Title: Sedimentary Processes Active on Slopes of California Borderland: ABSTRACT

Author(s): Brian D. Edwards, M. E. Field

Article Type: Meeting abstract

Abstract:

The slopes of the California borderland are an important pathway for sediments transported from the mainland shelf, bank tops, and island platforms to the adjacent basin floor. Sedimentologic conditions on the slope are governed by a complex interplay of depositional and mass movement processes which are controlled by driving forces and stabilizing factors. Driving forces are predominantly external to the sediment mass and include oceanographic, biologic, and tectonic factors. Sedimentologic and geotechnical properties of sediments, as well as certain environmental parameters such as declivity, may provide a stabilizing influence to the sediments. These same factors, however, may be an influence in decreasing the stability and enhancing the influence of the driving mechan sms. Declivity, an environmental property commonly considered a major factor controlling failure, is less important than either proximity to active sediment sources or the influence of external driving forces.

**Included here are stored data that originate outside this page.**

(** * DiffAugment-stylegan2-pytorch: the loss engine and the training loop

    A shallow embedding of [training/loss.py] (class [StyleGAN2Loss]) and of
    [training/training_loop.py] (function [training_loop]).

    Python integers are [Z]; Python numbers that may be floats
    ([total_kimg], [kimg_per_tick], [r1_gamma], ...) are exact rationals [Q];
    a tensor is a nested list of rationals, and every numeric kernel of
    torch (the networks, softplus, reductions, autograd) is a field of the
    [Collaborators] class, so that nothing below depends on what they
    compute.  Side effects (forward passes under [ddp_sync], [backward]
    calls, optimizer steps, ...) are recorded in a trace carried by a small
    state-and-exception monad in which, as in Python, the effects performed
    before an exception is raised remain visible. *)

From Stdlib Require Import ZArith QArith Qminmax Qround List Ascii String Bool Lia.
From Stdlib Require Import Permutation Sorted.
Import ListNotations.

Set Warnings "-register-all".

(* ------------------------------------------------------------------ *)
(** ** Python values and exceptions *)

Module Py.

Inductive exn : Type :=
| AssertionError
| StopIteration
| ZeroDivisionError
| UnboundLocalError (name : string)
| AttributeError (msg : string)
| TypeError (msg : string).

(** [x in l] on strings. *)
Fixpoint str_in (x : string) (l : list string) : bool :=
  match l with
  | [] => false
  | y :: l' => String.eqb x y || str_in x l'
  end.

(** The substring test ['G' in name] for a one-character needle. *)
Fixpoint char_in (c : Ascii.ascii) (s : string) : bool :=
  match s with
  | EmptyString => false
  | String d s' => Ascii.eqb c d || char_in c s'
  end.

Definition Qltb (a b : Q) : bool := negb (Qle_bool b a).

(** [max(a, b)] and [min(a, b)]: the first argument wins ties. *)
Definition max (a b : Q) : Q := if Qltb a b then b else a.
Definition min (a b : Q) : Q := if Qltb b a then b else a.

(** [np.sign]. *)
Definition sign (x : Q) : Q := inject_Z (Z.sgn (Qnum x)).

End Py.

(* ------------------------------------------------------------------ *)
(** ** Tensors, autograd provenance and the external collaborators *)

Module Torch.

(** An n-dimensional array as nested rows. *)
Inductive tensor : Type :=
| Scalar (q : Q)
| Rows (rows : list tensor).

(** Iterating over a tensor yields the slices along dimension 0. *)
Definition unbind (t : tensor) : list tensor :=
  match t with
  | Scalar _ => []
  | Rows rows => rows
  end.

(** [np.stack] followed by [torch.from_numpy]. *)
Definition stack (l : list tensor) : tensor := Rows l.

Fixpoint shape (t : tensor) : list Z :=
  match t with
  | Scalar _ => []
  | Rows rows =>
      Z.of_nat (List.length rows) ::
      match rows with
      | [] => []
      | r :: _ => shape r
      end
  end.

(** [l[:n]] and [l[n:]] fused: the chunks of [Tensor.split(n)]. *)
Fixpoint chunks (fuel : nat) (n : nat) (l : list tensor) : list tensor :=
  match fuel with
  | O => []
  | S fuel' =>
      match l with
      | [] => []
      | _ :: _ => Rows (firstn n l) :: chunks fuel' n (skipn n l)
      end
  end.

(** [t.split(n)] along dimension 0 (for [n >= 1]). *)
Definition split (t : tensor) (n : Z) : list tensor :=
  chunks (List.length (unbind t)) (Z.to_nat n) (unbind t).

(** The modules handed to the loss ([ddp_modules]). *)
Inductive module_id : Type := G_mapping_id | G_synthesis_id | D_id.

(** The two trainable top-level modules. *)
Inductive top_module : Type := G | D.

Definition owner (m : module_id) : top_module :=
  match m with
  | G_mapping_id | G_synthesis_id => G
  | D_id => D
  end.

Definition top_eqb (a b : top_module) : bool :=
  match a, b with
  | G, G | D, D => true
  | _, _ => false
  end.

(** A tensor together with the modules its autograd graph runs through. *)
Record var : Type := Var { data : tensor; graph : list module_id }.

(** Everything the core consumes through a narrow interface: the
    networks, the augmentations, torch's numeric kernels, the random
    number generators (functions of a draw counter) and the data set. *)
Class Collaborators : Type := {
  G_mapping : tensor -> tensor -> bool -> tensor;  (* z, c, skip_w_avg_update *)
  G_synthesis : tensor -> tensor;
  D_net : tensor -> tensor -> tensor;
  DiffAugment : tensor -> string -> tensor;
  augment_pipe : Q -> tensor -> tensor;            (* strength p, img *)
  softplus : tensor -> tensor;
  neg : tensor -> tensor;
  mean : tensor -> tensor;
  sum : tensor -> tensor;
  sum_dims : tensor -> list Z -> tensor;
  square : tensor -> tensor;
  mul_scalar : tensor -> Q -> tensor;
  div_scalar : tensor -> Q -> tensor;
  add_scalar : tensor -> Q -> tensor;
  add : tensor -> tensor -> tensor;
  to_float32 : tensor -> tensor;
  (* derivative of a scalar function of a tensor, at a point *)
  autograd_grad : (tensor -> tensor) -> tensor -> tensor;
  (* ws[:, cutoff:] = other[:, cutoff:] *)
  splice_from : tensor -> Z -> tensor -> tensor;
  float_pow : Q -> Q -> Q;
  random_ : nat -> Z -> Z -> Z;
  rand : nat -> Q;
  normal : nat -> nat -> nat -> Q;
  randn_like : nat -> tensor -> tensor;
  randint : nat -> Z -> Z;
  dataset_len : Z;
  get_label : Z -> tensor;
  z_dim : Z;
  per_device_loader : nat -> list (tensor * tensor)
}.

(** [ws.shape[1]]. *)
Definition shape1 (t : tensor) : Z := nth 1 (shape t) 0%Z.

We have conducted field studies at different scales of examination including high resolution acoustic profiling, sediment sampling, bottom photography, and observations from manned submersibles. These data show that failures themselves are greatly varied in scale, ranging from large features kilometers on a side and approximately 50 m thick, through smaller scale failures tens to hundreds of meters on a side, and about 1 m thick, to very small displacements composed of locally contorted and deformed sediment layers only a few centimeters thick.

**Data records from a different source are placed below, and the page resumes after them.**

Lemma ec_generate_key_too_small (ec_key ec_key' : EC_KEY)
  (status half_size size : Z) (public : option (list Z)) :
  EC_KEY_generate_key ec_key = (status, ec_key') ->
  to_uint8 status <> 0 ->
  half_size_of_nid (EC_KEY_curve_name ec_key') = Some half_size ->
  size < half_size * 2 ->
  public <> None \/ size = 0 ->
  ec_generate_key assert_enabled (Some ec_key) public (Some size)
  = Returns ({| ret_val := FALSE; buffer_out := public;
                size_out := Some (half_size * 2) |}, Some ec_key').
Proof.
  intros Hgen Hok Hcurve Hsmall Hbuf. unfold ec_generate_key.
  rewrite (null_guard_passes _ _ Hbuf), Hgen.
  apply Z.eqb_neq in Hok. rewrite Hok, Hcurve.
  apply Z.ltb_lt in Hsmall. now rewrite Hsmall.
Qed.

Lemma ecdsa_sign_too_small (ec_key : EC_KEY) (half_size : Z)
  (hash_nid hash_size sig_size : Z) (message_hash signature : list Z) :
  half_size_of_nid (EC_KEY_curve_name ec_key) = Some half_size ->
  sig_size < half_size * 2 ->
  ecdsa_sign assert_enabled (Some ec_key) hash_nid (Some message_hash)
    hash_size (Some signature) sig_size
  = Returns {| ret_val := FALSE; buffer_out := Some signature;
               size_out := Some (half_size * 2) |}.
Proof.
  intros Hcurve Hsmall. unfold ecdsa_sign. rewrite Hcurve.
  assert (Hwrap : to_uintn (half_size * 2) = half_size * 2).
  { destruct (half_size_of_nid_cases _ _ Hcurve) as [[_ ->] | [[_ ->] | [_ ->]]];
      reflexivity. }
  rewrite Hwrap. apply Z.ltb_lt in Hsmall. now rewrite Hsmall.
Qed.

We regard these small displacements as being more important in the basin filling process than has been previously recognized. In a detailed study of an acoustically defined failure zone on the mainland slope off San Mateo Point, we observed the zone itself to be composed of numerous narrow slumps. Cores from these deposits contain combinations of hemipelagic sediments and small-scale mass flow deposits exhibiting internal plastic deformation and basal scour. Vertical stacking of these sediment packets show that small-scale displacements can occur repeatedly at a given locality. Continued, episodic loading of the sediments through time produces locally inhomogeneous, weakened sediment masses which, in conjunction with driving forces, may contribute to the generation of large-scale fail res. Such large-scale features are those commonly identified by conventional acoustic techniques.